Symptoms to watch for

Anyone who develops a new or unexplained skin rash, or who thinks they have been exposed to monkeypox, should seek medical attention immediately. Lesions will be present in all cases of monkeypox, but may not always look like the full-body rashes often portrayed online or in the media. “With this current outbreak, because of its sexual potential in terms of transmission, it seems to be starting in the genital region,” says Dr. Wu. “It may spread to other parts of the body, but a lot of these cases are isolated to the genital region.” Other symptoms to watch for include:
  • Fever and chills.
  • Exhaustion and fatigue.
  • Headache.
  • Muscle aches.
  • Swollen lymph nodes.

Groups at risk for severe symptoms

Currently, monkeypox spreads most frequently through sexual contact between men, but this is not the only at-risk group. “Certain patient populations certainly have to take precautions because of its mode of spread,” Dr.
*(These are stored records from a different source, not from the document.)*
(** * HomeKit Sunshade (ESP32): motion and calibration core

    A shallow embedding of [src/main/main.c]: the relay interlock, the
    movement task, the calibration state machine, the HomeKit setters and
    the button callbacks, followed by the properties established for them.

    Conventions of the embedding.
    - The C statics ([pos_f], [full_travel_ms], [calib_state], the
      characteristics, ...) are the fields of one record [state]; every C
      function that touches them is a state transformer [cmd].
    - [float] is IEEE 754 binary32, computed with the Standard Library's
      [SpecFloat] operations at precision 24 and maximal exponent 128.
    - [uint8_t], [uint32_t] and [int64_t] values are [Z]; the one narrowing
      cast of the program, [(uint32_t)(elapsed / 1000)], is written with
      its reduction modulo [2^32].
    - A relay output is recorded by the logical value handed to
      [relay_write] ([true] = energized). The electrical level
      [on ? RELAY_ACTIVE_LEVEL : !RELAY_ACTIVE_LEVEL] is a Kconfig matter.
    - Two ghost fields keep what the program does to the outside world:
      [gpio_trace], the pair of relay outputs after each [relay_write],
      and [notified], the calls of [homekit_characteristic_notify]; both
      newest first.
    - The movement task is a FreeRTOS task. It is embedded as a resumable
      computation: [move_task_slice] runs it from where it sleeps to its
      next [vTaskDelay] (or to its end). Setters, button callbacks and task
      slices are interleaved as whole steps by [run]; [conc_run] interleaves
      movement commands and movement tasks statement by statement. *)

From Stdlib Require Import ZArith List Bool Lia.
From Stdlib Require Import Floats.SpecFloat.
Import ListNotations.
Open Scope Z_scope.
Wu warns, “but you don’t have to be a man who has sex with men to develop this disease. It can also be spread heterosexually, through close contact, or not even sexually at all. Anybody can get this.” Although this monkeypox outbreak seems to be less lethal than others, people who might experience the most severe symptoms include:
  • The immunocompromised.
  • Newborns, children and young adults.
  • Pregnant women.
  • Elderly people.
  • People with severe skin conditions.
“Without taking the proper precautions, you can still expect to see a rise in cases. That’s why public health education is very important, to make people aware that this certainly is out there so they can take the appropriate precautions,” says Dr. Wu.